Il ministro della Giustizia Clemente Mastella, risulterebbe essere stato iscritto nel registro degli indagati dalla Procura di Catanzaro fin dallo scorso 14 ottobre nell’ambito dell’inchiesta ‘Why not’. “Apprendo da notizie giornalistiche che sono stato iscritto nel registro degli indagati della procura della Repubblica di Catanzaro. Se così è dichiaro di attendere serenamente gli sviluppi di questa situazione” commenta Mastella. “Sono completamente estraneo  – continua – alle vicende per le quali mi si muoverebbe addebito. Ribadisco, come ho avuto modo di ripetere a più riprese, di non essere mai stato iscritto a nessuna loggia massonica, né in Italia né all’estero, e di non aver mai partecipato a comitati d’affari”

La Procura della Repubblica, così come scrive l’Ansa, di Catanzaro ha confermato “ufficiosamente” che il ministro della Giustizia, Clemente Mastella, è indagato nell’inchiesta Why Not condotta dal pm Luigi De Magistris. Aconfermare ufficiosamente che Mastella è indagato sono state fonti autorevoli della Procura.  L’iscrizione al registro degli indagati, tra l’altro, non comporta alcuna comunicazione all’interessato. Fatto questo che spiega perché il ministro Mastella non ha ricevuto alcuna comunicazione.

Abuso di ufficio e violazione della legge Anselmi sulle associazioni segrete: queste – secondo quanto si è appreso – sarebbero le ipotesi di reato per cui il ministro della Giustizia Clemente Mastella risulterebbe indagato dalla procura di Catanzaro nell’ambito dell’inchiesta ‘Why not’. L’iscrizione nel registro degli indagati risalirebbe al 14 ottobre scorso e – si è inoltre appreso – il procuratore capo di Catanzaro, Mariano Lombardi, non avrebbe controfirmato la decisione del suo sostituto, Luigi De Magistris. Al suo posto avrebbe controfirmato l’aggiunto Salvatore Murone.

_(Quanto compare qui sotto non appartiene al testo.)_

(** ** The handlers of [UserInfoDApp] *)

(** [a || b] on a possibly undefined string. *)
Definition js_or (a : option jsstring) (b : jsstring) : jsstring :=
  match a with
  | Some (c :: r) => c :: r
  | _ => b
  end.

(** [err.code === k] *)
Definition code_is (err : JsError) (k : string) : bool :=
  bool_decide (err_code err = Some (lit k)).

(** [err.message?.includes(k)] *)
Definition message_includes (err : JsError) (k : string) : bool :=
  match err_message err with
  | Some m => includes m (lit k)
  | None => false
  end.

(** [`${err.message}`] *)
Definition message_text (err : JsError) : jsstring :=
  default (lit "undefined") (err_message err).

(** [userData[0] && userData[0].length > 0], then the object literal. *)
Definition toUserData (userData : User) : option UserData :=
  if truthy (u_name userData) && (0 <? N.of_nat (length (u_name userData)))
  then Some (mkUserData (u_name userData)
               (Number_of_bigint (u_age userData))
               (u_profession userData) (u_bio userData))
  else None.

Section Handlers.
Context `{Ethers}.

(** [st] is the state the running closure captured. *)
Definition loadUserDataForCurrentUser (st : State) (userAddress : jsstring)
    (contractInstance : option Contract) : M unit :=
  try_catch
    (match (match contractInstance with
            | Some c => Some c
            | None => contract st
            end) with
     | None => ret tt
     | Some contractToUse =>
         userData <- await (contract_getUserInfo contractToUse userAddress) ;;
         match toUserData userData with
         | Some userInfo => setCurrentUserData (Some userInfo)
         | None => setCurrentUserData None
         end
     end)
    (fun _ => setCurrentUserData None).
Lemma destroy_run id p s :
  permits s !! id = Some p ->
  p_used_branches p = 0 -> p_blocked_branches p = 0 ->
  wait_empty (wait_list s) = true ->
  destroy maw id s = Ok tt (destroyed id p s).
Proof.
  intros Hp Hu Hb Hw. unfold destroy, impl_signal, sem_signal, on_permit_destroyed, destroyed.
  munfold. rewrite Hp.
  destruct (p_base_resources_consumed p) eqn:Hc.
  - run_idle Hw idtac.
    destruct (non_zero (res_sub (p_resources p) (p_base_resources p))) eqn:Hnz.
    + run_idle Hw ltac:(rewrite ?Hu, ?Hb).
      destruct (blessed_permit s) as [b|] eqn:Hbl; [destruct (Nat.eqb b id)|];
        run_idle Hw idtac; ext_eq; try congruence.
    + destruct (non_zero_false_fields _ Hnz) as [Hn1 Hn2]. simpl in Hn1, Hn2.
      run_idle Hw ltac:(rewrite ?Hu, ?Hb).
      destruct (blessed_permit s) as [b|] eqn:Hbl; [destruct (Nat.eqb b id)|];
        run_idle Hw idtac; ext_eq; try congruence.
  - simpl. rewrite Hp. simpl.
    destruct (non_zero (p_resources p)) eqn:Hnz.
    + run_idle Hw ltac:(rewrite ?Hu, ?Hb).
      destruct (blessed_permit s) as [b|] eqn:Hbl; [destruct (Nat.eqb b id)|];
        run_idle Hw idtac; ext_eq; try congruence.
    + destruct (non_zero_false_fields _ Hnz) as [Hn1 Hn2].
      run_idle Hw ltac:(rewrite ?Hu, ?Hb).
      destruct (blessed_permit s) as [b|] eqn:Hbl; [destruct (Nat.eqb b id)|];
        run_idle Hw idtac; ext_eq; try congruence.
Qed.

End Idle.

Lemma inner_used_guard maw id p s :
  permits s !! id = Some p -> p_marked_as_used p = true ->
  0 < p_used_branches p < 2 ^ 64 - 1 ->
  (mark_used maw id;; mark_unused maw id) s = Ok tt s.
Proof.
  intros Hp Hmu Hu.
  assert (C1 : (incr64 (p_used_branches p) =? 0) = false)
    by (rewrite incr64_small by lia; apply Z.eqb_neq; lia).
  assert (C2 : (p_used_branches p =? 0) = false) by (apply Z.eqb_neq; lia).
  assert (Hd : decr64 (incr64 (p_used_branches p)) = p_used_branches p)
    by (apply decr64_incr64; lia).
  unfold mark_used, mark_unused. munfold.
  run_with ltac:(rewrite ?Hmu, ?C1, ?Hd, ?C2, ?insert_insert_eq).
  ext_eq. apply insert_id. rewrite Hp. ext_eq.
Qed.
(** * The YAML configuration loader (src/conf-yaml-loader.c)

    A shallow embedding of [ConfYamlParse], [ConfYamlLoadFile] and
    [ConfYamlLoadString] over an explicit store of configuration nodes,
    and the properties of the loader stated over it.

    The first part holds the definitions: the event source, the
    configuration tree, the loader and the notions its properties are
    stated with.  The second part holds the lemmas and the theorems. *)

From Stdlib Require Import ZArith String DecimalString Lia.
From stdpp Require Import base option list strings.

Local Open Scope string_scope.
Local Open Scope nat_scope.
Local Open Scope list_scope.

(** * Definitions *)

(** ** The event source (libyaml)

    libyaml is an external library.  The loader only calls
    [yaml_parser_parse], which hands out one event per call.  A parser
    is modelled by what it is going to deliver: a list of events, with
    [Problem] marking the place where the scanner reports an error. *)

Module Yaml.

Record yaml_version_directive_t : Type :=
  { major : Z; minor : Z }.

Inductive yaml_event_t : Type :=
| YAML_NO_EVENT
| YAML_STREAM_START_EVENT
| YAML_STREAM_END_EVENT
| YAML_DOCUMENT_START_EVENT (version_directive : option yaml_version_directive_t)
| YAML_DOCUMENT_END_EVENT
| YAML_ALIAS_EVENT (anchor : string)
| YAML_SCALAR_EVENT (value : string)
| YAML_SEQUENCE_START_EVENT
| YAML_SEQUENCE_END_EVENT
| YAML_MAPPING_START_EVENT
| YAML_MAPPING_END_EVENT.

Inductive yaml_item : Type :=
| Event (e : yaml_event_t)
| Problem.

Definition yaml_parser_t : Type := list yaml_item.

(** [yaml_parser_parse parser] is [(None, parser')] when the call
    returns 0 (an error), and [(Some event, parser')] when it returns
    1.  Once the stream has ended or an error has been reported,
    libyaml keeps returning 1 with an erased event, whose type is
    [YAML_NO_EVENT]. *)
Definition yaml_parser_parse (parser : yaml_parser_t)
  : option yaml_event_t * yaml_parser_t :=
  match parser with
  | [] => (Some YAML_NO_EVENT, [])
  | Problem :: _ => (None, [])
  | Event e :: parser' => (Some e, parser')
  end.

End Yaml.
Export Yaml.

(** ** The configuration tree (conf.h, conf.c)

    Nodes live in a store and are referred to by address, as in C: the
    loader keeps several pointers to one node ([parent], [node]) and
    writes through them.  An address is an index into the store; a
    released cell holds [None]. *)

Abbreviation ptr := nat.

Record ConfNode : Type := mkConfNode
  { name : option string;
    val : option string;
    is_seq : bool;
    allow_override : bool;
    head : list ptr }.

Abbreviation store := (list (option ConfNode)).

(** The node a pointer refers to, if it is live. *)
Definition deref (h : store) (p : ptr) : option ConfNode :=
  match h !! p with
  | Some (Some nd) => Some nd
  | _ => None
  end.

(** A write through a pointer.  Through a pointer that is not live it
    is undefined behaviour in C; the model leaves the store as it is,
    and a flag read through such a pointer reads as unset. *)
Definition store_alter (f : ConfNode → ConfNode) (p : ptr) (h : store) : store :=
  alter (fmap f) p h.

Definition set_name (s : string) (nd : ConfNode) : ConfNode :=
  mkConfNode (Some s) (val nd) (is_seq nd) (allow_override nd) (head nd).

Definition set_val (s : string) (nd : ConfNode) : ConfNode :=
  mkConfNode (name nd) (Some s) (is_seq nd) (allow_override nd) (head nd).

Definition set_is_seq (b : bool) (nd : ConfNode) : ConfNode :=
  mkConfNode (name nd) (val nd) b (allow_override nd) (head nd).

Definition set_head (l : list ptr) (nd : ConfNode) : ConfNode :=
  mkConfNode (name nd) (val nd) (is_seq nd) (allow_override nd) l.

(** [TAILQ_INSERT_TAIL(&parent->head, n, next)]. *)
Definition TAILQ_INSERT_TAIL (parent n : ptr) (h : store) : store :=
  store_alter (λ nd, set_head (head nd ++ [n]) nd) parent h.

(** A node with nothing set. *)
Definition blank : ConfNode := mkConfNode None None false false [].

(** Modelled from the spec: [ConfNodeNew] of conf.c is not part of the
    sources at hand.  "new_node() returns a fresh detached node with
    allow_override = false, is_seq = false, empty value, empty
    children."  The fresh address is the first unused cell. *)
Definition ConfNodeNew (h : store) : ptr * store :=
  (length h, h ++ [Some blank]).

(** [strcmp(child->name, name) == 0]. *)
Definition name_is (h : store) (s : string) (c : ptr) : bool :=
  match deref h c with
  | Some cd => bool_decide (name cd = Some s)
  | None => false
  end.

Il coinvolgimento di Mastella nell’inchiesta Why Not sarebbe motivato dai suoi presunti rapporti con l’imprenditore Antonio Saladino, ex presidente della Compagnia delle opere della Calabria e personaggio centrale dell’inchiesta. L’indagine, infatti, ruoterebbe attorno alla vasta attività imprenditoriale di Saladino, titolare in passato di una società di lavoro interinale denominata Why Not dal quale ha preso il nome l’inchiesta. Agli atti dell’inchiesta figurano, tra l’altro, intercettazioni di colloqui telefonici tra Mastella e Saladino.